#### Problem details
Check each line of the listing for the string "ConnectionPool". Copy those where it appears.
========
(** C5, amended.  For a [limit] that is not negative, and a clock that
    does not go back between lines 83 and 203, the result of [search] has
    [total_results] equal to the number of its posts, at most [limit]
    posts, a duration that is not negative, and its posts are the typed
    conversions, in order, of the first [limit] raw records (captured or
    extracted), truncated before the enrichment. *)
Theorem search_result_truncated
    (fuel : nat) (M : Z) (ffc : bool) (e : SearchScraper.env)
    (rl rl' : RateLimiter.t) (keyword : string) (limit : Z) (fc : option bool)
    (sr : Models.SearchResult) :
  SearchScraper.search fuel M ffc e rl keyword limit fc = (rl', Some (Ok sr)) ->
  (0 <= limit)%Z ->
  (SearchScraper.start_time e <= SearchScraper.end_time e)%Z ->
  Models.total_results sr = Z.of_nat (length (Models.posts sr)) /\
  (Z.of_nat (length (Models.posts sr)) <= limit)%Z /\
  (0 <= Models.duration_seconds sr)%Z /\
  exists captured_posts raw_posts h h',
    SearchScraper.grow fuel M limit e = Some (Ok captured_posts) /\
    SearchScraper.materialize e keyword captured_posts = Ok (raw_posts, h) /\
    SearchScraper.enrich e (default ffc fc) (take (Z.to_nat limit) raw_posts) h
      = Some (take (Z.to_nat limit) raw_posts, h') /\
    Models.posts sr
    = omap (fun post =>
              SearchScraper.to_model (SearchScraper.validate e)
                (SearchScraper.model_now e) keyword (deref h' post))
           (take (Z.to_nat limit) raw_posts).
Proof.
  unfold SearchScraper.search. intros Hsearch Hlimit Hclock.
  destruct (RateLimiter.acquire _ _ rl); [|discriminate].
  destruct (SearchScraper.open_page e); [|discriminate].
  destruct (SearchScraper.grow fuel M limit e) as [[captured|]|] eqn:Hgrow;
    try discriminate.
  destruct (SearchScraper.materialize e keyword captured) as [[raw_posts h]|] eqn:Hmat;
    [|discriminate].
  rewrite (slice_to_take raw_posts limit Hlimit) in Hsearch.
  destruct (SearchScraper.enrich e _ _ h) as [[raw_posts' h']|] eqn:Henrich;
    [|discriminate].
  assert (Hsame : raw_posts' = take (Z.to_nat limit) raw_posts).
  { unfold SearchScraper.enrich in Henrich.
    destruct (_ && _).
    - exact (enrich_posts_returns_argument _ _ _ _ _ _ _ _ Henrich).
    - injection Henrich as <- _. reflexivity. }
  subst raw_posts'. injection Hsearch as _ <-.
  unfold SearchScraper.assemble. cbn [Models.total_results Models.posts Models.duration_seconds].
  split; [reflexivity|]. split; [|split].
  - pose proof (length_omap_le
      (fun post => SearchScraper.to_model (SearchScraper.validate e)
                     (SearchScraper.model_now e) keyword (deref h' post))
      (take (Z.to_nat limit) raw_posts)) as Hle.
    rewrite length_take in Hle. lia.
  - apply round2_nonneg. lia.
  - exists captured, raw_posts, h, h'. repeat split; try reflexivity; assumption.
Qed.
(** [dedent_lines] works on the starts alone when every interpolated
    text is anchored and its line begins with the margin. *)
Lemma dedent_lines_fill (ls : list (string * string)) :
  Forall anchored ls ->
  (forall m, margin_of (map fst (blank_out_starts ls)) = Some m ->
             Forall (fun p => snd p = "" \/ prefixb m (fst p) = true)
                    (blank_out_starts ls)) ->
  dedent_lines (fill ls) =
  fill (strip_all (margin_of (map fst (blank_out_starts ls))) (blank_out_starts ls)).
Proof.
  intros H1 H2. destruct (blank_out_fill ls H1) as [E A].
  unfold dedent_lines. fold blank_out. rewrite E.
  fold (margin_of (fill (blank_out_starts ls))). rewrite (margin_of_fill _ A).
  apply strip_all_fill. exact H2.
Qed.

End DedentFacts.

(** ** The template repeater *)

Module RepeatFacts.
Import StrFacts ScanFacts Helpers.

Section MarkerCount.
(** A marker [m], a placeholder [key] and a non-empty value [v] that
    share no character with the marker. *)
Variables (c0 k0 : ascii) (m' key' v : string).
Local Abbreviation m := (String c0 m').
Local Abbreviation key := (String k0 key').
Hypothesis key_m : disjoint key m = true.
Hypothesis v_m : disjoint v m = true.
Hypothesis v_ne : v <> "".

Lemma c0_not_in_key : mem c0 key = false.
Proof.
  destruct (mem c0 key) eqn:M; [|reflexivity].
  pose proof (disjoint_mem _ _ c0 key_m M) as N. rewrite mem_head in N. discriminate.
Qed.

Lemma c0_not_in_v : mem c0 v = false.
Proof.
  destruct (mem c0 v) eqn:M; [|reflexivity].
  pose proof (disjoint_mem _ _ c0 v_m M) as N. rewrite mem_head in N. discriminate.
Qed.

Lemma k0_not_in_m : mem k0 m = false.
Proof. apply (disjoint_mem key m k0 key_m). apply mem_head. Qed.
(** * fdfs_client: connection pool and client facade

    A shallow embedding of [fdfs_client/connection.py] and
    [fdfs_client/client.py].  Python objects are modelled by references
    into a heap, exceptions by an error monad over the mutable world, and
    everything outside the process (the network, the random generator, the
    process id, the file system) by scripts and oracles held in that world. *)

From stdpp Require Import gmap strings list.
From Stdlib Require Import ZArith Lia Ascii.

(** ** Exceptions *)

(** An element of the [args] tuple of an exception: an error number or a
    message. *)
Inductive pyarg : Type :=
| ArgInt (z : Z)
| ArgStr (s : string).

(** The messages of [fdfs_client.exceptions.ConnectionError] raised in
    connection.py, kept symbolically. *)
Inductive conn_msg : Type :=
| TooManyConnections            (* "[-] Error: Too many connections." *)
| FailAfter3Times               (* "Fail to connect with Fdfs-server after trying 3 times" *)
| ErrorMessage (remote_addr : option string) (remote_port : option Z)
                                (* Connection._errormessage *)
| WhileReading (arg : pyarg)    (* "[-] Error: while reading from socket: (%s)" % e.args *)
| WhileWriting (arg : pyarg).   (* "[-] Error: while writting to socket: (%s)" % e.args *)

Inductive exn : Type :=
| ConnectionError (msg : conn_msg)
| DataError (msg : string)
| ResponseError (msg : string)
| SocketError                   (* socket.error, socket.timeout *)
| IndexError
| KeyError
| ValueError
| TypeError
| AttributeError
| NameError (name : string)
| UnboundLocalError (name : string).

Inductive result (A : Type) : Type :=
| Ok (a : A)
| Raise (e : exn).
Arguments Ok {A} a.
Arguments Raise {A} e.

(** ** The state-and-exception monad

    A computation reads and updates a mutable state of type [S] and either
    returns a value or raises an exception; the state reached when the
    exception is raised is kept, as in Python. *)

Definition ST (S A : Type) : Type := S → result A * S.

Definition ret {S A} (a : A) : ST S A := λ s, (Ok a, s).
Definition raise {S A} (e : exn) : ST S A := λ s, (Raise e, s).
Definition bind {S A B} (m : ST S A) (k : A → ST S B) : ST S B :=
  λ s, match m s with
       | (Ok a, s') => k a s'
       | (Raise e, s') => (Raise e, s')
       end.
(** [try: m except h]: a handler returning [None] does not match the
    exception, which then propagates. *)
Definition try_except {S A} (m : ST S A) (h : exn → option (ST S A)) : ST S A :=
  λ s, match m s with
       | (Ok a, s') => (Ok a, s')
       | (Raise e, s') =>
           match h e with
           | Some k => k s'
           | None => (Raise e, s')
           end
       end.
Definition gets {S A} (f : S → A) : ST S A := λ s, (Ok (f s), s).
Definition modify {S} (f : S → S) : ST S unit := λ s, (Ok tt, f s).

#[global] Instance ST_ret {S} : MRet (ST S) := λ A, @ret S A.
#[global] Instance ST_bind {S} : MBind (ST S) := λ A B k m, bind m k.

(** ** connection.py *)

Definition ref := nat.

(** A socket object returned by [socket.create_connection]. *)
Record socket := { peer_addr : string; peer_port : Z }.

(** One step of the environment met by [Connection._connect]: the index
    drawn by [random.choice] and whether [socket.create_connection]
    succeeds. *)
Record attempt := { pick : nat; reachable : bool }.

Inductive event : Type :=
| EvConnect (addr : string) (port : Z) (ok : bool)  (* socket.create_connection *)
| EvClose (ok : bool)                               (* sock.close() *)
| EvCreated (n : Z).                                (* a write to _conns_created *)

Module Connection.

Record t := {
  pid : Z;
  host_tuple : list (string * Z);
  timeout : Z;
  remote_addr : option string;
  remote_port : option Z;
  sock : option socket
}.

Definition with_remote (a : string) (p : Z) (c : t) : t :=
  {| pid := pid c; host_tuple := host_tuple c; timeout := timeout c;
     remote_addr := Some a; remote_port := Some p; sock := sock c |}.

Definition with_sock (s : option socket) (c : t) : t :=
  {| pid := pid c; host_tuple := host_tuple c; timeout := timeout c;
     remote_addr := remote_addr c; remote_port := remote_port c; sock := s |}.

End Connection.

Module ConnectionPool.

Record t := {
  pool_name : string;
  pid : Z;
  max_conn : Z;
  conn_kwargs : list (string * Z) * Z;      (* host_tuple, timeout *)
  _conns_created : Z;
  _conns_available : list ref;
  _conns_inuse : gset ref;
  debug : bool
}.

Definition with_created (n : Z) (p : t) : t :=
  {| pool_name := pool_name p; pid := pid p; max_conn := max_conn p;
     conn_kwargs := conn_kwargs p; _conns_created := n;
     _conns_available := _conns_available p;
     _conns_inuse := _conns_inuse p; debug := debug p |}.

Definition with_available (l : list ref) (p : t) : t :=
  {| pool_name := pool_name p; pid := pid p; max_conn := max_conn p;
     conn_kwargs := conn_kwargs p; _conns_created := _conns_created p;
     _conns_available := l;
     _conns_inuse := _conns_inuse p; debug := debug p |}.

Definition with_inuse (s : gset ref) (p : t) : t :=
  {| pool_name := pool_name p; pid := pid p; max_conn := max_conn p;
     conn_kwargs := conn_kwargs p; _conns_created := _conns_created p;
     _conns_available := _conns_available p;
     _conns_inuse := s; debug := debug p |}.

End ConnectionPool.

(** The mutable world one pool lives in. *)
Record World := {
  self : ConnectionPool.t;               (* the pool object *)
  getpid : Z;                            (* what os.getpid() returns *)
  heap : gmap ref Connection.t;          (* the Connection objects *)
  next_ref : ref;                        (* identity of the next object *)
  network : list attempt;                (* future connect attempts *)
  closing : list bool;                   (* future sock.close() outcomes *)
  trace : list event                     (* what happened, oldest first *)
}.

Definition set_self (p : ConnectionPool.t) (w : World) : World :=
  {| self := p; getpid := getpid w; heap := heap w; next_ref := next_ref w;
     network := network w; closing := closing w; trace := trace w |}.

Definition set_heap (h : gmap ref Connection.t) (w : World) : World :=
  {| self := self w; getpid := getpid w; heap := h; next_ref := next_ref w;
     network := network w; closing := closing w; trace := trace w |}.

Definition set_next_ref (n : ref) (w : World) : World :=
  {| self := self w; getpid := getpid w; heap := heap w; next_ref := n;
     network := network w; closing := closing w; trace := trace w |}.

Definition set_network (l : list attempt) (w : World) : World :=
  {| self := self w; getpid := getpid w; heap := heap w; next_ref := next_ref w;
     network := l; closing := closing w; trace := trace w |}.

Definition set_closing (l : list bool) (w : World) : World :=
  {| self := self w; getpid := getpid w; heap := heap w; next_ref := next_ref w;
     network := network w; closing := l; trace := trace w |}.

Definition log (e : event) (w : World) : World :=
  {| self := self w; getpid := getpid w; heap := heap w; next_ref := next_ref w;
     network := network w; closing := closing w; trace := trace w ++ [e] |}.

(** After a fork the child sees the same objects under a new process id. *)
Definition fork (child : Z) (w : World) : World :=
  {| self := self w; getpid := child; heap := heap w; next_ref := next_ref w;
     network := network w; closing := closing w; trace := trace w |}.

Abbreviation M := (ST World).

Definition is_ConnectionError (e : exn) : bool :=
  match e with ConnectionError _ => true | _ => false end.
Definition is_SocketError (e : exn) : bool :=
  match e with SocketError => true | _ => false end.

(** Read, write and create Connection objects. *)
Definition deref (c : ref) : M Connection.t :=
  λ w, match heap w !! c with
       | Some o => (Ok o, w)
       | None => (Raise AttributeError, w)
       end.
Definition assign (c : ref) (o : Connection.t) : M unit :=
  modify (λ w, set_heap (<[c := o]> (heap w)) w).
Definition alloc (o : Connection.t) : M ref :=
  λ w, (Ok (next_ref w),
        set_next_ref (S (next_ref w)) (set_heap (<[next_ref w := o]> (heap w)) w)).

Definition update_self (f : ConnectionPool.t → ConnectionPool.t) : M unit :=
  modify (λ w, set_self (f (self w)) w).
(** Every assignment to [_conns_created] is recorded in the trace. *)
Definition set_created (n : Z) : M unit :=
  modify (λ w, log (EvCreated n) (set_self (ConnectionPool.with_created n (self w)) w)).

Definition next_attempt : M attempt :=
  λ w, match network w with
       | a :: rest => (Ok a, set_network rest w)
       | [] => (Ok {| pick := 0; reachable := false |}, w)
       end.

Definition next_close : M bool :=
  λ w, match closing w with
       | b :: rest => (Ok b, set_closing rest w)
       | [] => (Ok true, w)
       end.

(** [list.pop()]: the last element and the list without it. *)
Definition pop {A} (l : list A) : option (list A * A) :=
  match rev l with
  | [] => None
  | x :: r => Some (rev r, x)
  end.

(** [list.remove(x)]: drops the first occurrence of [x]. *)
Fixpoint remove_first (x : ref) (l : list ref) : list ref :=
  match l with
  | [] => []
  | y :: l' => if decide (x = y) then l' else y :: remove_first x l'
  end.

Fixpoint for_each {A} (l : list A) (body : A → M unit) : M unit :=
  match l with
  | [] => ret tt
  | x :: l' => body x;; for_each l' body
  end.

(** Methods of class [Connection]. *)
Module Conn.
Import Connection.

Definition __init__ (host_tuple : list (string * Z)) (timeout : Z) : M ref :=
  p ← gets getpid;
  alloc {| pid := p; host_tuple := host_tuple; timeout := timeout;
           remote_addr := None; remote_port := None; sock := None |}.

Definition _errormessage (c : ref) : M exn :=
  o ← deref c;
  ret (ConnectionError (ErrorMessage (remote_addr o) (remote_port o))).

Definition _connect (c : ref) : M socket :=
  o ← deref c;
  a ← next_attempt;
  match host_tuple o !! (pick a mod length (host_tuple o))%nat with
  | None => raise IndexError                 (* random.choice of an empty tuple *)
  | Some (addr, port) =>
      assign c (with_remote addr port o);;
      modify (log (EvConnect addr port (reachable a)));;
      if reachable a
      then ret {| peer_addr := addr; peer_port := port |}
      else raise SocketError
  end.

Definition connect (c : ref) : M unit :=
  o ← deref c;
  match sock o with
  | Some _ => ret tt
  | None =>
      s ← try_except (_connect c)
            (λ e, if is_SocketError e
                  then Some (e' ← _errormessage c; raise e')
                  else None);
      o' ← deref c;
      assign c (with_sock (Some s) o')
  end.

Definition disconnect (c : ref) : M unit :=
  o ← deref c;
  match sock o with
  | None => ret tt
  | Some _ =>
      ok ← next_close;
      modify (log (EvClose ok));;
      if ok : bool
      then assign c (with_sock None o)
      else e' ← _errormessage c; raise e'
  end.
========
#### Exercise output
Module ConnectionPool.
End ConnectionPool.
  self : ConnectionPool.t;               (* the pool object *)
Definition set_self (p : ConnectionPool.t) (w : World) : World :=
Definition update_self (f : ConnectionPool.t → ConnectionPool.t) : M unit :=
  modify (λ w, log (EvCreated n) (set_self (ConnectionPool.with_created n (self w)) w)).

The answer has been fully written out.